- **Exercise instructions**
Write out, word for word, every line in the data below from the one containing "destruct (get_product_data df" to the one containing "List.length Z.of_nat Z.ltb", both of them included.

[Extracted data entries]
--- START ---
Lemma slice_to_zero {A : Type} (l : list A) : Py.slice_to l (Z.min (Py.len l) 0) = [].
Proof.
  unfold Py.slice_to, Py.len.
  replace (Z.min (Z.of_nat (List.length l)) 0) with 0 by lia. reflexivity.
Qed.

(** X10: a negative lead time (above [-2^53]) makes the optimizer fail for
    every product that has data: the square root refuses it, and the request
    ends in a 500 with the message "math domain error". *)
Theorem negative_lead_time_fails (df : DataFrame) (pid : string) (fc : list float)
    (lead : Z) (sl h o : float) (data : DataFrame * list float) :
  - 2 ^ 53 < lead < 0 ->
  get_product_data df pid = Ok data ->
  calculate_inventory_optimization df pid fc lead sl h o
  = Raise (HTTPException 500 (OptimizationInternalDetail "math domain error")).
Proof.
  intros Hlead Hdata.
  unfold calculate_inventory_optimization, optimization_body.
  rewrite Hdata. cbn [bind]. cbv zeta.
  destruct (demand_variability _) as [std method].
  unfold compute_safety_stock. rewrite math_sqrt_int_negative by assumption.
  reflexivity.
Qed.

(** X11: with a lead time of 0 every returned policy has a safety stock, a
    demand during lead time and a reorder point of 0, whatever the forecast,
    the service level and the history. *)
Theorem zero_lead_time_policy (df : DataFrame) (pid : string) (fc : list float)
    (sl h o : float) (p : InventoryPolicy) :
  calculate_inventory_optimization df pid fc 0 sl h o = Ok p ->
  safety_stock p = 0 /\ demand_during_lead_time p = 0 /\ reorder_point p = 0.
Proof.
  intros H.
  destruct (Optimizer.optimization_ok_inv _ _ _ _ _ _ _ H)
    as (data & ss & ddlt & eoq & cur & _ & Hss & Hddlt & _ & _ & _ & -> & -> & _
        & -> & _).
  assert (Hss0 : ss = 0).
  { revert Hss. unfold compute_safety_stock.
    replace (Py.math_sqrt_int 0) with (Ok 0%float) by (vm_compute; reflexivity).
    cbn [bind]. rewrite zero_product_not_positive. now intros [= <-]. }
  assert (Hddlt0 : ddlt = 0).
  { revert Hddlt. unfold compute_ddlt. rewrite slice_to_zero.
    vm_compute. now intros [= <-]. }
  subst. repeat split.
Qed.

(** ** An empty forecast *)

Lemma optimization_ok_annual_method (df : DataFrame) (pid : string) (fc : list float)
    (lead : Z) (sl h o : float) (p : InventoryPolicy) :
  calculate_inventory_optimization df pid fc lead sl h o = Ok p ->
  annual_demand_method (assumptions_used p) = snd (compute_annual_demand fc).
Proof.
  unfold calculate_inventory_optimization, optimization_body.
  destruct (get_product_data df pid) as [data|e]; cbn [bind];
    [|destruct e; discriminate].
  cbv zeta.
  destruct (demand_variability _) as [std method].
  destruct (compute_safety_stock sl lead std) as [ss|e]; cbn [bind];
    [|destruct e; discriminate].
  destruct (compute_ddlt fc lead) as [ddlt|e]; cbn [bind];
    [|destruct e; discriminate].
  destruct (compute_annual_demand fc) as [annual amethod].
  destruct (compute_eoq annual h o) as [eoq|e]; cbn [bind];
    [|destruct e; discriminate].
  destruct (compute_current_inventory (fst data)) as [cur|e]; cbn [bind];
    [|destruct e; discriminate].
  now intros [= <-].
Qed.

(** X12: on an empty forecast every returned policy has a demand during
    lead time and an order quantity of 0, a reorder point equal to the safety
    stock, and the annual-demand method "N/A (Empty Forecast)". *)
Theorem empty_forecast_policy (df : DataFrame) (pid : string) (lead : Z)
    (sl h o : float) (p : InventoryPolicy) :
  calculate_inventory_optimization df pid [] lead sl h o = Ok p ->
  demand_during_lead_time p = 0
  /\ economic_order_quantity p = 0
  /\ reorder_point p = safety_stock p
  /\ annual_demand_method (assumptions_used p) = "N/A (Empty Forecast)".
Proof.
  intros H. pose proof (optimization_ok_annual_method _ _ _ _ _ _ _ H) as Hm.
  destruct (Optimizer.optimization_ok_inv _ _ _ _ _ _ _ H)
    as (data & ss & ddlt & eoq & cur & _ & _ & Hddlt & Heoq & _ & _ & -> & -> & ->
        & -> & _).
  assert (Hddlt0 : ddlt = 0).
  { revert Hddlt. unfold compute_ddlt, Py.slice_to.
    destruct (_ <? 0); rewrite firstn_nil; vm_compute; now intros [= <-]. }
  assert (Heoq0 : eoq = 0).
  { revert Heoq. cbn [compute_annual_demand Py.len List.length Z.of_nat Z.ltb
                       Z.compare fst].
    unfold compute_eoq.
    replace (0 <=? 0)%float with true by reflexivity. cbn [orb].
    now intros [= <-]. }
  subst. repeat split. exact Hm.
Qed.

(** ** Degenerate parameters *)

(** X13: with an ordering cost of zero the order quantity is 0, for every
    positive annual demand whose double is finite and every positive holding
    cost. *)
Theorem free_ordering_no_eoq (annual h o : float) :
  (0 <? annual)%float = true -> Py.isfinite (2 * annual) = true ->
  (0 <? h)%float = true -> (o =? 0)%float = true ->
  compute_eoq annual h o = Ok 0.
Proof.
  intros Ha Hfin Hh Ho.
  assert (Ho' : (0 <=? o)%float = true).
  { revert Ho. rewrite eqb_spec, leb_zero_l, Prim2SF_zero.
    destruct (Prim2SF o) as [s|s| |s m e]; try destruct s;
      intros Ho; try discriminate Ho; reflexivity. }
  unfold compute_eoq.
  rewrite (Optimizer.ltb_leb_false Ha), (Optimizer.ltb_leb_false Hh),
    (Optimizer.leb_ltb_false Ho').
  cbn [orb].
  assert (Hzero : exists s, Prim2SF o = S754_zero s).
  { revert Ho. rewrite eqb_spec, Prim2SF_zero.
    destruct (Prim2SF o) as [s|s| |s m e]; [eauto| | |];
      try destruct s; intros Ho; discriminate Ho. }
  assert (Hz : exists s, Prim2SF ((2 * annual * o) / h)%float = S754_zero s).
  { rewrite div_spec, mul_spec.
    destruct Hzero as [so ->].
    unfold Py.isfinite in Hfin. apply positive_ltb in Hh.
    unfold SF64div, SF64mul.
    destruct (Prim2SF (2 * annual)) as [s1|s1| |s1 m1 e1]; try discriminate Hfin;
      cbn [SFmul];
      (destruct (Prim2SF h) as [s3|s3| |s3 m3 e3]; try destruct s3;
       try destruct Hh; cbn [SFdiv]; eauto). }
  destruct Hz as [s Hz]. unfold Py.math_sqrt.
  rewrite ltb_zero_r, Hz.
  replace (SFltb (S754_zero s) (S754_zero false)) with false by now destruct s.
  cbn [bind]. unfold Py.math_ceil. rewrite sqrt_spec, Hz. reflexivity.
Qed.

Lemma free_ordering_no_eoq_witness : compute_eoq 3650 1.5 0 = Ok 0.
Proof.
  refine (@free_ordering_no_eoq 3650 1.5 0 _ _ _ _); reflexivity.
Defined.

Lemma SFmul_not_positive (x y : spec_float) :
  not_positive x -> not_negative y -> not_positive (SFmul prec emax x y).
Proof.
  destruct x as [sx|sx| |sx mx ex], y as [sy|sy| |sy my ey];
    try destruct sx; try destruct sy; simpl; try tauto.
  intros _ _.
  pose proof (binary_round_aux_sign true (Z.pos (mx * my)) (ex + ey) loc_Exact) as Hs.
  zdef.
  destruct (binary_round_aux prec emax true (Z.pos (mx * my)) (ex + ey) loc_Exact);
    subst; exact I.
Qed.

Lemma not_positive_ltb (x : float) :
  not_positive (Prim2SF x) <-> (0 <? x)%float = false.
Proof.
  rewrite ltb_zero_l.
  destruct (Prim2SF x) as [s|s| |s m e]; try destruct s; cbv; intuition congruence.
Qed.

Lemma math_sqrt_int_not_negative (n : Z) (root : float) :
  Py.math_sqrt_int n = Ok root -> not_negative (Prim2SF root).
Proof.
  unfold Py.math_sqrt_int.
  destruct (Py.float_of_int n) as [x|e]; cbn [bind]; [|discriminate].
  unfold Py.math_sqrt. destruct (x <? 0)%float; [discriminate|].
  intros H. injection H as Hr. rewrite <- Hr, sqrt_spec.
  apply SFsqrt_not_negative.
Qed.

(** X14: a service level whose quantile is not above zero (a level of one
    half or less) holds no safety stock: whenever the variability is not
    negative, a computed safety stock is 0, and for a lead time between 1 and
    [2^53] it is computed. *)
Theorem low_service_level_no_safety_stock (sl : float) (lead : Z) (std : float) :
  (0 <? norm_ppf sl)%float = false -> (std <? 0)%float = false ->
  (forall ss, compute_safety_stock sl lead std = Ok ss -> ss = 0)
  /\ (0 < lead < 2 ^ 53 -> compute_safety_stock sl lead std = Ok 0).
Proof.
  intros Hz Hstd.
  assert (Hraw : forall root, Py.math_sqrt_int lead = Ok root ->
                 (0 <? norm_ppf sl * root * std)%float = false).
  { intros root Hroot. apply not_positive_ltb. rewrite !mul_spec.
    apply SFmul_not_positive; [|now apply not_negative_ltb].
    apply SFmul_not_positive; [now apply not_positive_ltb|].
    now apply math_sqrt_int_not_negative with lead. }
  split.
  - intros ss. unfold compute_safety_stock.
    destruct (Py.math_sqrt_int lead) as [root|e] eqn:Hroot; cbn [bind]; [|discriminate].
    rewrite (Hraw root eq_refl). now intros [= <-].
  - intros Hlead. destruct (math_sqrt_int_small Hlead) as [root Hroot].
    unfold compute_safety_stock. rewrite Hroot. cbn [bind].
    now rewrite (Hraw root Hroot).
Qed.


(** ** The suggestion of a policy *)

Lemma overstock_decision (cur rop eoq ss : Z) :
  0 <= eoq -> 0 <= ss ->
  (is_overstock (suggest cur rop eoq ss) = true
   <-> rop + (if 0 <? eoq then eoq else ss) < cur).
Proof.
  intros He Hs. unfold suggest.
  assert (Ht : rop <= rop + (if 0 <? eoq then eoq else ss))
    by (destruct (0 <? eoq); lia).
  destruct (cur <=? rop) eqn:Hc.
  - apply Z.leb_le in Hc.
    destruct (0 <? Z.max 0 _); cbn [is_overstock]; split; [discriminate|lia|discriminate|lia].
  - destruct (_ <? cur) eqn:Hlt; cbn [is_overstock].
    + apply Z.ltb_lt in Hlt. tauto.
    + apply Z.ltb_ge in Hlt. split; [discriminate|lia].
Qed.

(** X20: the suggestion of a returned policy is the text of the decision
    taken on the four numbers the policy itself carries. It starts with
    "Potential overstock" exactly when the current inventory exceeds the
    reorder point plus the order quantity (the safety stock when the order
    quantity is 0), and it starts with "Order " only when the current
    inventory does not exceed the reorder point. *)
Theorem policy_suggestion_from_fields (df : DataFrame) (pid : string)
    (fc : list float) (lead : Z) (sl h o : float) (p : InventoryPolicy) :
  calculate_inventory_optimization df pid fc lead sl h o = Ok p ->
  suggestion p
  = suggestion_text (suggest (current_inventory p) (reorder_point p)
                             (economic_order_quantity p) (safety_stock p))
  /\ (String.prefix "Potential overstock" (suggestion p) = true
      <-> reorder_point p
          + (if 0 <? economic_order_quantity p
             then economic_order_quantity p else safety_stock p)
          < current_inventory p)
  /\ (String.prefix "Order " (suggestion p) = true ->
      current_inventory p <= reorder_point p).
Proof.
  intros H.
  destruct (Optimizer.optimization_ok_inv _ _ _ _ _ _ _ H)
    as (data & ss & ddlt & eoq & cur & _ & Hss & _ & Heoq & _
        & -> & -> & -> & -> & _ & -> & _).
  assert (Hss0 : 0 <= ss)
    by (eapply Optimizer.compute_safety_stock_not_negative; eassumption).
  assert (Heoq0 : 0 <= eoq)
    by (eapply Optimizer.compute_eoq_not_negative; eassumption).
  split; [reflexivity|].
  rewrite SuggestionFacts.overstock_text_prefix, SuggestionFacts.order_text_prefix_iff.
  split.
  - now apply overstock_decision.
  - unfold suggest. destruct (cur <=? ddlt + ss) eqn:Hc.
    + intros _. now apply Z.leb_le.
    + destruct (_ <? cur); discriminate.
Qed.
--- END ---
- **Output for this task**
  destruct (get_product_data df pid) as [data|e]; cbn [bind];
    [|destruct e; discriminate].
  cbv zeta.
  destruct (demand_variability _) as [std method].
  destruct (compute_safety_stock sl lead std) as [ss|e]; cbn [bind];
    [|destruct e; discriminate].
  destruct (compute_ddlt fc lead) as [ddlt|e]; cbn [bind];
    [|destruct e; discriminate].
  destruct (compute_annual_demand fc) as [annual amethod].
  destruct (compute_eoq annual h o) as [eoq|e]; cbn [bind];
    [|destruct e; discriminate].
  destruct (compute_current_inventory (fst data)) as [cur|e]; cbn [bind];
    [|destruct e; discriminate].
  now intros [= <-].
Qed.

(** X12: on an empty forecast every returned policy has a demand during
    lead time and an order quantity of 0, a reorder point equal to the safety
    stock, and the annual-demand method "N/A (Empty Forecast)". *)
Theorem empty_forecast_policy (df : DataFrame) (pid : string) (lead : Z)
    (sl h o : float) (p : InventoryPolicy) :
  calculate_inventory_optimization df pid [] lead sl h o = Ok p ->
  demand_during_lead_time p = 0
  /\ economic_order_quantity p = 0
  /\ reorder_point p = safety_stock p
  /\ annual_demand_method (assumptions_used p) = "N/A (Empty Forecast)".
Proof.
  intros H. pose proof (optimization_ok_annual_method _ _ _ _ _ _ _ H) as Hm.
  destruct (Optimizer.optimization_ok_inv _ _ _ _ _ _ _ H)
    as (data & ss & ddlt & eoq & cur & _ & _ & Hddlt & Heoq & _ & _ & -> & -> & ->
        & -> & _).
  assert (Hddlt0 : ddlt = 0).
  { revert Hddlt. unfold compute_ddlt, Py.slice_to.
    destruct (_ <? 0); rewrite firstn_nil; vm_compute; now intros [= <-]. }
  assert (Heoq0 : eoq = 0).
  { revert Heoq. cbn [compute_annual_demand Py.len List.length Z.of_nat Z.ltb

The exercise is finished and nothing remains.